Nosso papel, enquanto Instituto, foi redobrado. Tivemos que agir rapidamente. Globalmente, foi montado um comitê de infectologia que discutia semanalmente procedimentos, condutas, novas descobertas e adaptações. Médicos e serviços do mundo inteiro conversavam sobre alternativas para manter nossas famílias seguras e redefinir o papel de nossos programas naquele momento. Estabelecemos novas formas de comunicação para que as famílias pudessem se sentir mais próximas e mais cuidadas. Mantivemos, por meses, famílias isoladas nas sete Casas Ronald McDonald em todo o Brasil. Redirecionamos as oito unidades do Espaço da Família nos hospitais para atender os profissionais de saúde, destinamos milhões de reais para a compra de EPIs e os distribuímos em diversos estados do Brasil. Perdemos todos os nossos voluntários da noite para o dia, um exército de milhares de pessoas, e nossas equipes tiveram que se desdobrar para garantir o atendimento. Nossas fontes de recursos reduziram 43% naquele ano, mas não abandonamos nenhuma instituição ou projeto parceiro. Buscamos reduzir o estresse de nossas famílias e equipes por meio de terapias e atendimentos online e, acima de tudo, mantivemos nosso compromisso de aproximar as famílias, mesmo à distância, oferecendo todo o amor que sempre foi nossa marca registrada.

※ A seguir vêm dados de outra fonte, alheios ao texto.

(* ===== verification/Backfill.v ===== *)
(** * Backfill: catching up and replaying gaps ([lumenqraph-indexer/src/backfill.rs], [poller.rs])

    Two offline passes over the RPC's event pages, in the monad and the world
    of [Poller]: [run] walks from a start ledger to the tip and checkpoints the
    cursor after every page; [recover_gaps] replays the missed ranges the poller
    recorded.  The identifier of a missed range is its position in the list. *)
From S2P Require Import Prelude Text Containers Values Instances XdrDecode Spec Enrich.
From S2P Require Import Store Convert Cursor Poller PollerSafety.
From Stdlib Require Import Ascii.

Local Open Scope Z_scope.

(** ** Replaying missed ranges ([recover_gaps]) *)

Definition mark_recovered (m : MissedRange) : MissedRange := {|
  m_from := m_from m; m_to := m_to m; m_reason := m_reason m;
  m_recoverable := m_recoverable m; m_recovered := true |}.

Definition from_asc (a b : nat * MissedRange) : comparison := Z.compare (m_from a.2) (m_from b.2).

(** [WHERE recovered_at IS NULL AND recoverable = TRUE ORDER BY from_ledger]. *)
Definition unrecovered (l : list MissedRange) : list (nat * MissedRange) :=
  sort_by from_asc (base.filter (λ p, m_recovered p.2 = false ∧ m_recoverable p.2 = true) (imap pair l)).

Section recover.
Context `{Env} (config : Config).

(** The loop over a page: whether it stopped at an event past the range, and
    the batch.  Unparsable timestamps are skipped (their counter is not declared
    in the source). *)
Fixpoint scan_recover (evs : list EventInfo) (to_ : Z) : M (bool * list NewEvent) :=
  match evs with
  | [] => mret (false, [])
  | ev :: evs' =>
      if to_ <? i_ledger ev then mret (true, [])
      else
        conv ← convert ev;
        '(stop, batch) ← scan_recover evs' to_;
        mret (stop, match conv with Some e => e :: batch | None => batch end)
  end.

Fixpoint recover_loop (fuel : nat) (from_ to_ : Z) (token : option string) (total : nat) : M nat :=
  match fuel with
  | O => out_of_fuel
  | S fuel' =>
      page ← get_events config from_ token;
      '(stop, batch) ← scan_recover (p_events page) to_;
      inserted ← (match batch with [] => mret 0%nat | _ => store_insert batch end);
      let total' := (total + inserted)%nat in
      if stop : bool then mret total'
      else if (length batch <? page_size config)%nat || negb (is_some_b (p_cursor page)) then mret total'
      else recover_loop fuel' from_ to_ (p_cursor page) total'
  end.

(** [UPDATE missed_ranges SET recovered_at = NOW() WHERE id = $1]. *)
Definition set_recovered (id : nat) : M unit :=
  sql (w ← get; set_missed (alter mark_recovered id (missed_ranges w))).

Fixpoint recover_ranges (fuel : nat) (l : list (nat * MissedRange)) : M unit :=
  match l with
  | [] => mret tt
  | (id, r) :: l' =>
      _ ← recover_loop fuel (m_from r) (m_to r) None 0;
      _ ← set_recovered id;
      recover_ranges fuel l'
  end.

Definition recover_gaps (fuel : nat) : M unit :=
  l ← sql (w ← get; mret (unrecovered (missed_ranges w)));
  recover_ranges fuel l.

(** ** The one-shot backfill ([backfill::run]) *)

(** [page.events.iter().map(ledger).max().unwrap_or(last)]. *)
Definition page_max_ledger (evs : list EventInfo) (last_ : Z) : Z :=
  match evs with
  | [] => last_
  | e :: evs' => foldl (λ m e, Z.max m (i_ledger e)) (i_ledger e) evs'
  end.

Fixpoint scan_backfill (evs : list EventInfo) : M (list NewEvent) :=
  match evs with
  | [] => mret []
  | ev :: evs' =>
      conv ← convert ev;
      batch ← scan_backfill evs';
      mret (match conv with Some e => e :: batch | None => batch end)
  end.

Fixpoint catch_up_loop (fuel : nat) (start tip : Z) (token : option string) (total : nat) (last_ : Z)
    : M nat :=
  match fuel with
  | O => out_of_fuel
  | S fuel' =>
      page ← get_events config start token;
      let last' := page_max_ledger (p_events page) last_ in
      batch ← scan_backfill (p_events page);
      inserted ← store_insert batch;
      let total' := (total + inserted)%nat in
      _ ← write_progress last' tip (Z.of_nat inserted);
      if (length (p_events page) <? page_size config)%nat || negb (is_some_b (p_cursor page))
      then mret total'
      else catch_up_loop fuel' start tip (p_cursor page) total' last'
  end.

Reflexões de aprendizado e esperança
Hoje, cinco anos depois, o que sinto é uma profunda gratidão pelos aprendizados que a pandemia nos trouxe. Aprendemos que a vida é frágil, mas também resiliente. Aprendemos que o amor, a empatia e a solidariedade podem, sim, mover montanhas. E, sobretudo, aprendemos a importância do cuidado integral e do olhar centrado na família. Compreendemos que a tecnologia pode ser uma grande aliada tanto para a ciência quanto para o suporte e acompanhamento das famílias.
Entendemos a força de um sistema global como a Ronald McDonald House Charities e descobrimos que a fronteira dos 62 países nos cinco continentes onde estamos presentes é apenas geográfica, pois estamos unidos, trocando experiências e boas práticas como se fôssemos parte da mesma comunidade. E, na verdade, somos.
Olhando para trás, vejo um Brasil que sofreu intensamente, mas que soube se reinventar. O futuro, com tudo o que já aprendemos, deve ser mais humano, colaborativo e resiliente. As crianças e famílias que atendemos merecem um futuro mais justo e solidário, e é isso que nos motiva a continuar.
E, como sempre, seguimos confiantes de que, enquanto houver vida, estaremos firmes e presentes, garantindo que, no coração de cada criança, sempre haja esperança.